Одна за одной выходят новые пластинки: "Нарисуйте мне дом…", "Вещая судьба" и, едва ли не лучшая в карьере, "Анафема" с такими песнями протеста, что их можно было брать на демонстрации, и такой сердечной тоской, которую не унять. Он не побоялся спеть для солдат в Афганистане. Его признают не только музыканты, но также актеры, писатели и режиссеры — Юлиан Семенов, Леонид Филатов, Станислав Говорухин и многие другие. За рубежом его хиты исполняют эмигранты, Михаил Шуфутинский каждый вечер поет их на Брайтон-Бич, "маленькой Одессе" Нью-Йорка.
Казалось бы, перестроечный кураж выносил на поверхность новых героев почти каждый день, но еще чаще приходило разочарование. Розенбаум — один из немногих, кто оправдал надежды и прошел проверку временем.
Камерный, а не тюремный артист
Музыка Розенбаума появляется в большом кино. Оказывается, у него есть песни на все случаи жизни: про Афганистан, про друзей, про осень, про родителей, про похмелье, про Невский проспект, про возраст, про себя. Есть даже песня про песни.
В середине 1990-х годов Розенбаум выпустил один из самых резких и непримиримых альбомов и без того непростой эпохи, диск-приговор "Вялотекущая шизофрения" — про хозяев нового времени, бездуховность, преданные идеалы и упущенные возможности.

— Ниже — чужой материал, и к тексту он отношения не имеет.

(** Validate imposes restrictions on the parent object. *)
Definition Validate (a : ApplySet) : M W (option (list error)) :=
  let errs1 :=
    if IsNamespaced (parentRef a) && bool_decide (pr_Namespace (parentRef a) = "")
    then [Errorf "namespace is required to use namespace-scoped ApplySet"] else [] in
  let resource := rm_Resource (pr_RESTMapping (parentRef a)) in
  if sets.Has builtinApplySetParentGVRs resource then mret (NewAggregate errs1)
  else
    permitted ← getAllowedCustomResourceParents;
    let '(errs2, permittedCRParents) :=
      match permitted with
      | Err e => ([WrapW "identifying allowed custom resource parent types" e], ∅)
      | Ok s => ([], s)
      end in
    let ignoreVersion := GR_WithVersion (GVR_GroupResource resource) "" in
    let errs3 :=
      if sets.Has permittedCRParents ignoreVersion then []
      else [Errorf "resource is not permitted as an ApplySet parent"] in
    mret (NewAggregate (errs1 ++ errs2 ++ errs3)).
End pruner.
(** A Kubernetes label value: at most 63 characters among alphanumerics,
    '-', '_' and '.', beginning and ending with an alphanumeric one. *)
Definition alnum (c : ascii) : bool :=
  let n := N_of_ascii c in
  ((48 <=? n)%N && (n <=? 57)%N) || ((65 <=? n)%N && (n <=? 90)%N)
  || ((97 <=? n)%N && (n <=? 122)%N).
Definition label_char (c : ascii) : bool :=
  alnum c || bool_decide (c = "-"%char) || bool_decide (c = "_"%char)
  || bool_decide (c = "."%char).
Definition valid_label_value (s : string) : bool :=
  Nat.leb (String.length s) 63 && base64.all_chars label_char s
  && match String.get 0 s with Some c => alnum c | None => false end
  && match String.get (String.length s - 1) s with Some c => alnum c | None => false end.

(** What the prune search finds when listing does not change the server:
    each task's unvisited objects, in task order, or the first error. *)
Definition pruneSpec `{RangeOrder, SchemaText} {W} `{Server W} (a : ApplySet)
    (visitedUids : gset string) (w : W) : res (list PruneObject) :=
  tasks ← buildTasks a;
  rs ← res_mapM (λ t, wrapW "listing objects for pruning"
          (items ← snd (srv_List (rm_Resource (t_restMapping t)) (t_namespace t)
                          (LabelSelectorForMembers a) w);
           Ok (unvisited visitedUids (t_namespace t) (t_restMapping t) items))) tasks;
  Ok (concat rs).

(* ------------------------------------------------------------------ *)
(** ** Annotations *)

Section annotation_lemmas.
Context `{RangeOrder, SchemaText}.

Lemma foldl_snoc_fmap {A B} (f : A → B) (l : list A) acc :
  foldl (λ acc x, acc ++ [f x]) acc l = acc ++ (f <$> l).
Proof.
  revert acc; induction l as [|x l IH]; intros acc; simpl; [by rewrite app_nil_r|].
  by rewrite IH, <- (assoc (++)).
Qed.

Lemma generateResourcesAnnotation_eq S :
  generateResourcesAnnotation S = strings.Join (sort_Strings (GK_String <$> elements S)) ",".
Proof.
  unfold generateResourcesAnnotation. rewrite foldl_snoc_fmap. simpl.
  by rewrite range_set_perm.
Qed.

Lemma generateNamespacesAnnotation_eq N skip :
  generateNamespacesAnnotation N skip
  = strings.Join (sort_Strings (elements (N ∖ {[skip]}))) ",".
Proof.
  unfold generateNamespacesAnnotation.
  rewrite sets.UnsortedList_spec, sets.Delete_spec, sets.Clone_spec.
  simpl. by rewrite (right_id_L ∅ (∪)).
Qed.

(** The kinds and namespaces a patch of each mode advertises. *)
Definition patchKinds (a : ApplySet) (mode : string) : gset GroupKind :=
  if decide (mode = updateToSuperset) then dom (currentResources a) ∪ dom (updatedResources a)
  else dom (updatedResources a).
Definition patchNamespaces (a : ApplySet) (mode : string) : gset string :=
  if decide (mode = updateToSuperset) then currentNamespaces a ∪ updatedNamespaces a
  else updatedNamespaces a.

Lemma BuildParentPatch_annotations a mode :
  mode = updateToSuperset ∨ mode = updateToLatestSet →
  pm_Annotations (BuildParentPatch a mode)
  = <[ApplySetToolingAnnotation := Tooling_String (toolingID a)]>
     (<[ApplySetGKsAnnotation := generateResourcesAnnotation (patchKinds a mode)]>
      {[ApplySetAdditionalNamespacesAnnotation :=
         generateNamespacesAnnotation (patchNamespaces a mode) (pr_Namespace (parentRef a))]}).
Proof.
  intros Hmode. unfold BuildParentPatch, patchKinds, patchNamespaces.
  destruct Hmode as [-> | ->]; simpl; by rewrite ?sets.Union_spec, ?sets.KeySet_spec.
Qed.

Lemma BuildParentPatch_labels a mode :
  pm_Labels (BuildParentPatch a mode) = {[ApplySetParentIDLabel := ID a]}.
Proof. unfold BuildParentPatch. by repeat case_decide. Qed.

Lemma parseGKs_spec `{RESTMapper} (l : list GroupKind) (m : gmap GroupKind kindInfo) :
  (∀ gk, gk ∈ l → gk_text_ok gk ∧ ∃ rm, mapper_RESTMapping gk [] = Ok rm) →
  (∀ gk ki, m !! gk = Some ki → mapper_RESTMapping gk [] = Ok (ki_restMapping ki)) →
  ∃ m', parseGKs (GK_String <$> l) m = Ok m' ∧ dom m' = dom m ∪ list_to_set l
    ∧ ∀ gk ki, m' !! gk = Some ki → mapper_RESTMapping gk [] = Ok (ki_restMapping ki).
Proof.
  revert m; induction l as [|gk l IH]; intros m Hl Hm.
  { exists m. split; [done|]. split; [set_solver|done]. }
  destruct (Hl gk) as [[Hp _ _] [rm Hrm]]; [set_solver|].
  cbn [fmap list_fmap parseGKs]. rewrite Hp, Hrm. cbn.
  destruct (IH (<[gk := mkKindInfo rm]> m)) as (m' & -> & Hdom & Hm').
  - intros gk' ?. apply Hl. set_solver.
  - intros gk' ki [[<- <-]|[? ?]]%lookup_insert_Some; auto.
  - exists m'. split; [done|]. split; [|done]. rewrite Hdom, dom_insert_L. set_solver.
Qed.

(** The text of a set of kinds reads back as the same set, each kind with
    the mapping the mapper has for it. *)
Lemma kinds_roundtrip `{RESTMapper} (S : gset GroupKind) (annotations : gmap string string) :
  (∀ gk, gk ∈ S → gk_text_ok gk ∧ ∃ rm, mapper_RESTMapping gk [] = Ok rm) →
  annotations !! ApplySetGKsAnnotation = Some (generateResourcesAnnotation S) →
  ∃ m, parseKindAnnotation annotations = Ok m ∧ dom m = S
    ∧ ∀ gk ki, m !! gk = Some ki → mapper_RESTMapping gk [] = Ok (ki_restMapping ki).
Proof.
  intros HS Hann. unfold parseKindAnnotation. rewrite Hann, generateResourcesAnnotation_eq.
  destruct (sort_Strings_fmap GK_String (elements S)) as (l & -> & Hperm).
  assert (∀ gk, gk ∈ l ↔ gk ∈ S) as Hin.
  { intros gk. rewrite Hperm. apply elem_of_elements. }
  assert (Forall (λ t, t ≠ "" ∧ strings.free_of "," t) (GK_String <$> l)) as Htext.
  { apply Forall_fmap, list.Forall_forall. intros gk [[? ? ?] _]%Hin%HS. done. }
  apply list.Forall_and in Htext as [Hne Hfree].
  case_decide as Hempty.
  - exists ∅. split; [done|]. split; [|by intros ?? ?%lookup_empty_Some].
    apply Join_empty, fmap_nil_inv in Hempty; [|done].
    rewrite dom_empty_L. symmetry. apply set_eq. intros gk. rewrite <- Hin, Hempty. set_solver.
  - rewrite Split_Join; [|by destruct l|done].
    destruct (parseGKs_spec l ∅) as (m & Hm & Hdom & Hmap); [set_solver|done|].
    exists m. split; [done|]. split; [|done]. rewrite Hdom, dom_empty_L.
    apply set_eq. intros gk. rewrite elem_of_union, elem_of_list_to_set, Hin. set_solver.
Qed.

"Блатная песня стала государственной", — признается он отнюдь без удовольствия. В ответ ему припоминают одесский цикл, гимны воровской лапе и романтизацию уличной культуры. "Вы неправильно меня поняли", — возразил артист, он знает разницу между духовным и криминальным авторитетом. У него камерная музыка, а не тюремная.
Более того, он ополчится на новых героев времени и самых популярных артистов эстрады. Эстрада выродилась в прибежище дилетантов, придет к выводу Розенбаум и не откажется от своих слов и по сей день.
Это будет самый отчаянный период артиста. Популярность стала ему претить, и вскоре он с удовлетворением сообщает прессе, что "мода на Розенбаума" прошла. От клипов он отказывается, по сути, так и не сняв ни одного: "У меня нет на них денег, а к спонсорам я не хожу".
Этот образ принципиального артиста с характером, который ничем не перешибешь, закрепился за ним с тех пор навсегда. Его будут отличать как певца с позицией, сильным внутренним стержнем и болеющим за страну сердцем. Музыканта, который может сыграть на акустической гитаре все что угодно: блюз, регги, джаз, окопные куплеты, босанову, рэп, шансон. Или абсолютно любую песню — вне жанров и ожиданий публики — в специальной рубрике "Поп-стоп" шоу "Вечерний Ургант", где человек-пароход Александр Розенбаум за минуту превращает сколь угодно молодежный хит в собственный шлягер.
"Я называю себя работником в жанре Розенбаум", — признался он как-то со сцены. Точнее не скажешь.